Oil Updates — crude gains after Trump cancels Chevron’s Venezuela license

TOKYO/SINGAPORE: Oil prices climbed for the first time in three days on Thursday, with supply worries resurfacing after US President Donald Trump announced a reversal of a license given to Chevron to operate in Venezuela.

Brent crude oil futures rose 24 cents or 0.33 percent to $72.77 a barrel by 6:28 a.m. Saudi time. US West Texas Intermediate crude oil futures were up 18 cents or 0.26 percent at $68.80 per barrel.

A day earlier, the contracts settled at their lowest since Dec. 10 due to a surprise build in US fuel inventories that hinted at weakening demand and hopes for a potential peace deal between Russia and Ukraine.

Both benchmarks have lost about 5 percent so far this month.

Trump on Wednesday said he was reversing a license given to Chevron to operate in Venezuela by his predecessor Joe Biden more than two years ago.

Chevron exports about 240,000 barrels per day of crude from its Venezuela operations, over a quarter of the country’s entire oil output.

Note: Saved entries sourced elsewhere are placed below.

(** *** A holder goes on *)

(** Whoever has to be able to take a step takes one. *)
Lemma holder_steps i x p c :
  conf_safe J G x → Inv x.2 → c <= held x.2 → x.1 !! i = Some p → holder_ok x.2 p c →
  must c x.2 → ∃ y, step_of i x y.
Proof.
  intros [HJ Hsafe] Hi Hle Hp [Hc Ho] Hm. pose proof Hm as [Hc1 _].
  pose proof (Forall_lookup_1 _ _ _ _ Hsafe Hp) as Hs.
  destruct p as [a|X f k|X q k|t k|m].
  - specialize (Ho x.2 ltac:(reflexivity)). cbn in Ho. lia.
  - destruct (Ho x.2 ltac:(reflexivity) HJ Hi Hle) as [Hsome _].
    destruct (Hsome Hm) as [[a s'] Hf]. eapply (step_of_can i x); [exact Hp|].
    by exists a.
  - destruct (valid_answer_exists q) as [a Ha]. eapply (step_of_can i x); [exact Hp|].
    by exists a.
  - by eapply (step_of_can i x).
  - done.
Qed.

Lemma step_of_safe i x y :
  conf_safe J G x → step_of i x y → conf_safe J G y ∧ G x.2 y.2.
Proof.
  intros Hs Hy. eapply (pool_step_safe J G (λ _, False) (λ _ _, False)); [done|done|done|].
  by eapply step_of_pool.
Qed.

(** A step of a holder, which nobody else may take notice of. *)
Lemma step_of_holder i x y p c :
  conf_safe J G x → Inv x.2 → c <= held x.2 → x.1 !! i = Some p → holder_ok x.2 p c →
  step_of i x y →
  Inv y.2 ∧ ((∀ c s, D c s s) → D c x.2 y.2) ∧ ∃ p' c' fs ds,
    y.1 = <[i:=p']> x.1 ++ fs ∧ holder_ok y.2 p' c' ∧ Forall2 (holder_ok y.2) fs ds ∧
    (firm = true → zsum ds = 0) ∧ c' + zsum ds = c + (held y.2 - held x.2).
Proof.
  intros Hsafe Hi Hle Hp [Hc Ho] Hy. destruct (step_of_safe i x y Hsafe Hy) as [[HJ' _] HG].
  destruct Hy as (q & p' & fs & Hq & Ht & E). simplify_eq.
  destruct (thread_step_owns p x.2 p' y.2 fs c (proj1 Hsafe) Hi ltac:(lia) Ho Ht HJ' HG)
    as (Hi' & HD & c' & ds & Hp' & Hfs & Hds & Hc').
  split; [done|]. split; [done|]. by exists p', c', fs, ds.
Qed.

(** If all that is held is accounted for, it still is after the step. *)
Lemma step_of_held i x y :
  (∀ c s, D c s s) → conf_safe J G x → conf_held x → step_of i x y →
  conf_safe J G y ∧ conf_held y ∧ ∃ c, D c x.2 y.2.
Proof.
  intros HD Hsafe Hx Hy. split; [by apply (step_of_safe i x)|].
  destruct (pool_step_held (λ _, False) (λ _ _, False) ltac:(done) ltac:(done) ltac:(done)
    ltac:(done) HD x y Hsafe Hx) as (Hh & c & _ & HDc); [by eapply step_of_pool|].
  eauto.
Qed.

(** Running alone, a holder of a mutex gives it back. *)
Lemma holder_gives_back i x p c h :
  firm = true → conf_safe J G x → Inv x.2 → x.1 !! i = Some p → holder_ok x.2 p c →
  c <= held x.2 < h + c → inevitably (λ j, j = i) (λ y, held y.2 < h) x.
Proof.
  intros Hfirm. revert p c. pose (I x := conf_safe J G x ∧ Inv x.2 ∧ ∃ p c,
    x.1 !! i = Some p ∧ holder_ok x.2 p c ∧ c <= held x.2 < h + c).
  intros p c Hs Hi Hp Ho Hc. apply (inevitably_intro _ I);
    [| |by refine (conj Hs (conj Hi _)); exists p, c].
  - clear x p c Hs Hi Hp Ho Hc. intros x (Hs & Hi & p & c & Hp & Ho & Hc).
    destruct (decide (c = 0)) as [->|Hc0]; [left; lia|right]. exists i.
    destruct (holder_steps i x p c) as [y Hy]; [done|done|lia|done|done|..|by exists y].
    destruct Ho. split; [lia|by left].
  - clear x p c Hs Hi Hp Ho Hc. intros j x y (Hs & Hi & p & c & Hp & Ho & Hc) -> Hy.
    destruct (step_of_holder i x y p c Hs Hi ltac:(lia) Hp Ho Hy)
      as (Hi' & _ & p' & c' & fs & ds & E & Ho' & _ & Hds & Hc').
    split; [by apply (step_of_safe i x)|]. split; [done|]. exists p', c'.
    specialize (Hds Hfirm). split; [|split; [done|lia]]. rewrite E.
    apply lookup_app_l_Some, list_lookup_insert_eq. by eapply lookup_lt_Some.
Qed.
End owns.

Create HintDb locks.
#[export] Hint Resolve balanced_NewTicker balanced_ret balanced_panic balanced_ask
  balanced_reads balanced_wait : locks.

Ltac locks_step :=
  match goal with
  | |- balanced ?J ?G _ _ _ _ _ _ _ (bind _ _) =>
      apply (balanced_bind J G); [apply _|..|intros ?]
  | |- balanced _ _ _ _ _ _ _ _ _ (fork _) => apply balanced_fork
  | |- balanced ?J ?G _ _ _ _ _ _ _ (for_each _ _) =>
      apply (balanced_for_each J G); [apply _|intros ?]
  | |- balanced _ _ _ _ _ _ _ _ _ (match ?x with _ => _ end) => destruct x
  | |- balanced _ _ _ _ _ _ _ _ _ (let '_ := ?x in _) => destruct x
  | |- balanced _ _ _ _ _ _ _ _ _ (zoom_reads _ _) =>
      apply balanced_reads; solve [eauto with locks typeclass_instances]
  | |- balanced _ _ _ _ _ _ _ _ _ (zoom_modify _ _) =>
      eapply balanced_zoom_modify; [apply _|try done; intros ?]
  | |- balanced _ _ _ _ _ _ _ _ _ (zoom _ _) =>
      eapply balanced_zoom; [apply _|try done; intros ?]
  | |- balanced _ _ _ _ _ _ _ _ _ (each_shard _ _ _) =>
      eapply balanced_each_shard; [apply _|apply _|apply _|try done; intros ? ?]
  | |- balanced _ _ _ _ _ _ _ _ _ _ => solve [eauto with locks typeclass_instances]
  end.
Ltac locks := repeat (cbv zeta; locks_step).
Lemma parse_member_write m e r :
  good_member m e → ends_number r →
  parse_member value (write_member m +:+ r) = Some (e, r).
Proof.
  destruct m as [k raw], e as [k' v]. intros [Hk Hu Hv] Hr. cbn in Hk, Hu, Hv. subst k'.
  assert (E : write_member (k, raw) +:+ r
    = String quote (escape k +:+ String quote (String ":" (raw +:+ r)))).
  { unfold write_member, write_string. cbn [fst snd].
    by rewrite !app_assoc_str, app_cons, !app_assoc_str. }
  rewrite E. pose proof (unescape_escape k Hu (String ":" (raw +:+ r))) as Hq.
  revert Hq. generalize (escape k +:+ String quote (String ":" (raw +:+ r))).
  intros t Ht. unfold parse_member.
  change (skip_space (String quote t)) with (String quote t).
  change (code quote =? 34) with true. cbn iota. rewrite Ht.
  change (skip_space (String ":" (raw +:+ r))) with (String ":" (raw +:+ r)).
  change (code ":" =? 58) with true. cbn iota. by rewrite Hv.
Qed.

Lemma parse_members_write ms es r fuel :
  Forall2 good_member ms es → ms ≠ [] → (length ms <= fuel)%nat →
  parse_members value fuel (write_members ms +:+ String "}" r) = Some (es, r).
Proof.
  intros H. revert fuel. induction H as [|m e ms es Hm Hms IH]; intros fuel Hne Hf; [done|].
  cbn [length] in Hf. destruct fuel as [|fuel]; [lia|]. cbn [parse_members].
  destruct ms as [|m2 ms].
  - inversion Hms; subst. cbn [write_members].
    rewrite (parse_member_write m e) by (done || (do 2 eexists; split; [done|by right])).
    destruct e as [k v]. change (skip_space (String "}" r)) with (String "}" r).
    by change (code "}" =? 125) with true.
  - change (write_members (m :: m2 :: ms))
      with (write_member m +:+ "," +:+ write_members (m2 :: ms)).
    rewrite !app_assoc_str.
    rewrite (parse_member_write m e) by (done || (do 2 eexists; split; [done|by left])).
    destruct e as [k v]. set (t := write_members (m2 :: ms) +:+ String "}" r) in *.
    change (skip_space ("," +:+ t)) with (String "," t).
    change (code "," =? 125) with false. change (code "," =? 44) with true.
    cbn iota. by rewrite IH by (done || lia).
Qed.
End reads.

Lemma str_length_app (a b : string) :
  String.length (a +:+ b) = (String.length a + String.length b)%nat.
Proof.
  induction a as [|c a IH]; [done|]. rewrite app_cons.
  change (S (String.length (a +:+ b)) = S (String.length a + String.length b)). by rewrite IH.
Qed.

Lemma write_members_length ms : (length ms <= String.length (write_members ms))%nat.
Proof.
  assert (Hm : ∀ m, (1 <= String.length (write_member m))%nat).
  { intros m. unfold write_member, write_string. rewrite !str_length_app.
    cbn. lia. }
  induction ms as [|m [|m2 ms] IH]; [done|exact (Hm m)|].
  change (write_members (m :: m2 :: ms))
    with (write_member m +:+ "," +:+ write_members (m2 :: ms)).
  specialize (Hm m). rewrite !str_length_app. change (String.length ",") with 1%nat.
  cbn [length] in *. lia.
Qed.

Lemma parse_value_quote d t :
  parse_value d (String quote t) =
    match unescape t with Some (u, r) => Some (JStr u, r) | None => None end.
Proof. by destruct d. Qed.

Lemma reads_string d s : valid_utf8 s = true → reads_as (parse_value d) (write_string s) (JStr s).
Proof.
  intros Hs r _. unfold write_string. rewrite app_cons, app_assoc_str.
  change (String quote "" +:+ r) with (String quote r).
  by rewrite parse_value_quote, unescape_escape.
Qed.

(** A value that starts with a digit or a sign is a number. *)
Lemma parse_value_number d c t :
  48 <= code c <= 57 ∨ code c = 45 →
  parse_value d (String c t) =
    match parse_number (String c t) with
    | Some (lit, r) => Some (JNum lit, r)
    | None => None
    end.
Proof.
  intros Hc. assert (Hs : skip_space (String c t) = String c t).
  { cbn [skip_space]. rewrite !(proj2 (Z.eqb_neq _ _)) by lia. done. }
  destruct d; cbn [parse_value]; rewrite Hs;
    by rewrite !(proj2 (Z.eqb_neq (code c) _)) by lia.
Qed.

Lemma reads_int d (z : Z) : reads_as (parse_value d) (pretty z) (JNum (pretty z)).
Proof.
  intros r Hr. pose proof (parse_number_pretty z r Hr) as Hp.
  destruct (Z.leb_spec 0 z) as [Hz|Hz].
  - destruct (pretty_first z Hz) as (c & t & E & Hc & _). rewrite E in *.
    rewrite app_cons in *. rewrite parse_value_number by lia. by rewrite Hp.
  - destruct z as [|p|p]; [lia..|]. rewrite pretty_neg, app_cons in *.
    rewrite parse_value_number by (by right). by rewrite Hp.
Qed.

Lemma parse_value_brace d t :
  parse_value (S d) (String "{" t) =
    match skip_space t with
    | EmptyString => None
    | String c s =>
        if code c =? 125 then Some (JObj [], s) else
        match parse_members (parse_value d) (String.length t) t with
        | Some (l, r) => Some (JObj l, r)
        | None => None
        end
    end.
Proof. done. Qed.

Lemma parse_value_object d ms es :
  Forall2 (good_member (parse_value d)) ms es →
  ∀ r, parse_value (S d) (write_object ms +:+ r) = Some (JObj es, r).
Proof.
  intros H r. set (text := write_members ms +:+ String "}" r).
  assert (E : write_object ms +:+ r = String "{" text).
  { unfold write_object, text. by rewrite !app_assoc_str. }
  rewrite E, parse_value_brace. destruct ms as [|m ms]; [by inversion H|].
  assert (Hm : ∃ t, text = String quote t) by (unfold text; destruct ms; eexists; reflexivity).
  destruct Hm as [t Ht]. rewrite Ht at 1.
  change (skip_space (String quote t)) with (String quote t).
  change (code quote =? 125) with false. cbn iota. unfold text.
  rewrite (parse_members_write _ (m :: ms) es); [done|exact H|done|].
  pose proof (write_members_length (m :: ms)). rewrite str_length_app. lia.
Qed.

Lemma parse_json_object ms es :
  Forall2 (good_member (parse_value (Z.to_nat 9999))) ms es →
  parse_json (write_object ms) = Some (JObj es).
Proof.
  intros H. unfold parse_json.
  replace maxNestingDepth with (S (Z.to_nat 9999)) by (unfold maxNestingDepth; lia).
  by rewrite <- (str_app_nil (write_object ms)), (parse_value_object _ _ _ H).
Qed.
(* ===== verification/SortDesc.v ===== *)
(** * SortDesc: descending insertion and truncation

    The list operations behind the two "top N" computations of the program:
    [sort.Slice(.., >)] followed by a cut (manager.go, gossip.go) and the
    bounded insertion loop of [Gossiper.TopK]. *)

From S2P Require Export Prelude.

Section sort_desc.
Context {A : Type} (f : A → Z).

(** Insert before the first strictly smaller element. *)
Fixpoint insert_desc (x : A) (l : list A) : list A :=
  match l with
  | [] => [x]
  | y :: l' => if f y <? f x then x :: l else y :: insert_desc x l'
  end.

Definition sort_desc (l : list A) : list A :=
  foldl (λ acc x, insert_desc x acc) [] l.

Definition desc (x y : A) : Prop := f y <= f x.

Lemma insert_desc_perm x l : insert_desc x l ≡ₚ x :: l.
Proof.
  induction l as [|y l IH]; cbn; [done|].
  destruct (f y <? f x); [done|]. rewrite IH. apply perm_swap.
Qed.

Lemma foldl_insert_perm l acc :
  foldl (λ acc x, insert_desc x acc) acc l ≡ₚ acc ++ l.
Proof.
  revert acc. induction l as [|x l IH]; intros acc; cbn;
    [by rewrite app_nil_r|].
  rewrite IH, insert_desc_perm. cbn. by rewrite Permutation_middle.
Qed.

Lemma sort_desc_perm l : sort_desc l ≡ₚ l.
Proof. apply foldl_insert_perm. Qed.

Lemma insert_desc_sorted x l :
  StronglySorted desc l → StronglySorted desc (insert_desc x l).
Proof.
  induction 1 as [|y l Hl IH Hy]; cbn; [by repeat constructor|].
  destruct (Z.ltb_spec (f y) (f x)).
  - repeat constructor; [done|done|unfold desc; lia|].
    eapply Forall_impl; [exact Hy|]. unfold desc. intros z ?. lia.
  - constructor; [done|]. rewrite insert_desc_perm.
    constructor; [unfold desc; lia|done].
Qed.

Lemma sort_desc_sorted l : StronglySorted desc (sort_desc l).
Proof.
  unfold sort_desc.
  assert (H : StronglySorted desc []) by constructor. revert H.
  generalize (@nil A). induction l as [|x l IH]; intros acc Hacc; cbn; [done|].
  apply IH, insert_desc_sorted, Hacc.
Qed.

Lemma sort_desc_length l : length (sort_desc l) = length l.
Proof. by rewrite sort_desc_perm. Qed.

(** Cutting before an insertion loses nothing of the first [k]. *)
Lemma take_insert_desc k x l :
  take k (insert_desc x (take k l)) = take k (insert_desc x l).
Proof.
  revert k. induction l as [|y l IH]; intros [|k]; cbn; [done..|].
  destruct (f y <? f x); cbn; f_equal; [|apply IH].
  destruct k; cbn; [done|]. f_equal. rewrite take_take. f_equal. lia.
Qed.

Lemma foldl_take_insert k l acc :
  foldl (λ acc x, take k (insert_desc x acc)) (take k acc) l
    = take k (foldl (λ acc x, insert_desc x acc) acc l).
Proof.
  revert acc. induction l as [|x l IH]; intros acc; cbn; [done|].
  by rewrite take_insert_desc, IH.
Qed.

(** The bounded insertion loop computes the first [k] of the full sort. *)
Lemma bounded_insertion_sort k l :
  foldl (λ acc x, take k (insert_desc x acc)) [] l = take k (sort_desc l).
Proof.
  unfold sort_desc. rewrite <- (foldl_take_insert k l []).
  by rewrite take_nil.
Qed.

(** Every element kept is at least as large as every element cut. *)
Lemma sorted_take_drop k l x y :
  StronglySorted desc l → x ∈ take k l → y ∈ drop k l → f y <= f x.
Proof.
  intros Hs. revert k. induction Hs as [|z l Hl IH Hz]; intros k Hx Hy.
  - rewrite take_nil in Hx. by apply not_elem_of_nil in Hx.
  - destruct k as [|k]; cbn in *; [by apply not_elem_of_nil in Hx|].
    apply elem_of_cons in Hx as [->|Hx]; [|by eapply IH].
    rewrite Forall_forall in Hz. apply Hz.
    eapply elem_of_subseteq; [|exact Hy]. apply subseteq_drop.
Qed.
End sort_desc.
(** ** types.go *)

Inductive PeerStrategy := Highest | Random.
Inductive ProbeMode := Parallel | Sequential.

Record Member := mkMemberT {
  mem_ID : string; mem_Addr : string; mem_Metadata : gmap string string;
}.
Record PeerInfo := mkPeerInfo {
  pi_ID : string; pi_Addr : string; pi_GRPCAddr : string;
}.

(** ** options.go *)

(** The [EvictionPolicy] interface value: nil, the policy of eviction.go, or
    another one. *)
Inductive eviction_choice :=
| NoPolicy
| IdlePolicy (p : IdleEvictionPolicy)
| OtherPolicy (p : EvictionPolicy).

Definition policy_of (c : eviction_choice) : option EvictionPolicy :=
  match c with
  | NoPolicy => None
  | IdlePolicy p => Some (idle_policy p)
  | OtherPolicy p => Some p
  end.

Record options (S : Type) := mkOptions {
  o_instanceID : string;
  o_window : Z;
  o_windowType : WindowType;
  o_limit : Z;
  o_minBorrow : Z;
  o_maxBorrow : Z;
  o_adaptiveBorrow : bool;
  o_emaAlpha : float64;
  o_leaseTTL : Z;
  o_peerListen : string;
  o_peerGRPCAddr : string;
  o_peerStrategy : PeerStrategy;
  o_probeK : Z;
  o_probeTimeout : Z;
  o_probeMode : ProbeMode;
  o_gossipInterval : Z;
  o_gossipAddr : string;
  o_cmsWidth : Z;
  o_cmsDepth : Z;
  o_cmsSeed : Z;
  o_reservedMinimum : float64;
  o_heartbeatInterval : Z;
  o_heartbeatTimeout : Z;
  o_preBorrowThreshold : float64;
  o_preBorrowEnabled : bool;
  o_metrics : bool;
  o_clock : bool;
  o_router : option (Router S);
  o_maxGossipKeys : Z;
  o_gzipCompression : bool;
  o_evictionInterval : Z;
  o_idleTimeout : Z;
  o_evictionPolicy : eviction_choice;
}.
Arguments mkOptions {S}.
Arguments o_instanceID {S} o.
Arguments o_window {S} o.
Arguments o_windowType {S} o.
Arguments o_limit {S} o.
Arguments o_minBorrow {S} o.
Arguments o_maxBorrow {S} o.
Arguments o_adaptiveBorrow {S} o.
Arguments o_emaAlpha {S} o.
Arguments o_leaseTTL {S} o.
Arguments o_peerListen {S} o.
Arguments o_peerGRPCAddr {S} o.
Arguments o_peerStrategy {S} o.
Arguments o_probeK {S} o.
Arguments o_probeTimeout {S} o.
Arguments o_probeMode {S} o.
Arguments o_gossipInterval {S} o.
Arguments o_gossipAddr {S} o.
Arguments o_cmsWidth {S} o.
Arguments o_cmsDepth {S} o.
Arguments o_cmsSeed {S} o.
Arguments o_reservedMinimum {S} o.
Arguments o_heartbeatInterval {S} o.
Arguments o_heartbeatTimeout {S} o.
Arguments o_preBorrowThreshold {S} o.
Arguments o_preBorrowEnabled {S} o.
Arguments o_metrics {S} o.
Arguments o_clock {S} o.
Arguments o_router {S} o.
Arguments o_maxGossipKeys {S} o.
Arguments o_gzipCompression {S} o.
Arguments o_evictionInterval {S} o.
Arguments o_idleTimeout {S} o.
Arguments o_evictionPolicy {S} o.

Definition defaultOptions {S} : options S :=
  mkOptions
    "" (60 * Second) Fixed 10000 100 1000 true (f64_const 3 10) (30 * Second)
    ":7100" "" Highest 3 (2 * Millisecond) Parallel (100 * Millisecond) ""
    256 4 42 (f64_const 1 10) Second (5 * Second) (f64_const 2 10) true false
    false (Some NewDefaultRouter) 3000 false (10 * Second) (60 * Second)
    (IdlePolicy (NewIdleEvictionPolicy (60 * Second))).

Definition Option (S : Type) : Type := options S → options S.

Section with_options.
Context {S : Type}.

Definition WithInstanceID (x : string) : Option S := λ o,
  mkOptions
    x (o_window o) (o_windowType o) (o_limit o) (o_minBorrow o)
    (o_maxBorrow o) (o_adaptiveBorrow o) (o_emaAlpha o) (o_leaseTTL o)
    (o_peerListen o) (o_peerGRPCAddr o) (o_peerStrategy o) (o_probeK o)
    (o_probeTimeout o) (o_probeMode o) (o_gossipInterval o)
    (o_gossipAddr o) (o_cmsWidth o) (o_cmsDepth o) (o_cmsSeed o)
    (o_reservedMinimum o) (o_heartbeatInterval o) (o_heartbeatTimeout o)
    (o_preBorrowThreshold o) (o_preBorrowEnabled o) (o_metrics o)
    (o_clock o) (o_router o) (o_maxGossipKeys o) (o_gzipCompression o)
    (o_evictionInterval o) (o_idleTimeout o) (o_evictionPolicy o).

Ending the license means Chevron will no longer be able to export Venezuelan crude.

“The Venezuela news triggered unwinding after the recent sell-off amid Russian-Ukraine ceasefire talks,” said Hiroyuki Kikukawa, president of NS Trading, a unit of Nissan Securities.

“Potential buying from the US Strategic Petroleum Reserve also supported the market since WTI was trading near its lowest level in over two months,” he said.

Last week, Trump said his administration would quickly fill up the SPR. He criticized Biden for tapping the SPR to bring down the price of gasoline.

Market participants remain focused on Trump’s Russian-Ukrainian peace talks. Trump said Volodymyr Zelensky would visit Washington on Friday to sign an agreement on rare earth minerals, while the Ukrainian leader said the success of the deal would hinge on those talks and continued US aid.

US crude oil stockpiles fell unexpectedly last week as refining activity ticked higher, while gasoline and distillate inventories posted surprising gains, the Energy Information Administration said on Wednesday.

“Since this is a seasonal off-peak period, with demand shifting from kerosene to gasoline, the sell-off driven by rising product inventories has likely run its course,” NS Trading’s Kikukawa said.

Separately, Goldman Sachs said in a note on Wednesday that the US administration’s dual goals of commodity dominance and affordability reinforce the bank’s Brent $70-85 range baseline, a range that is conducive to robust US supply growth.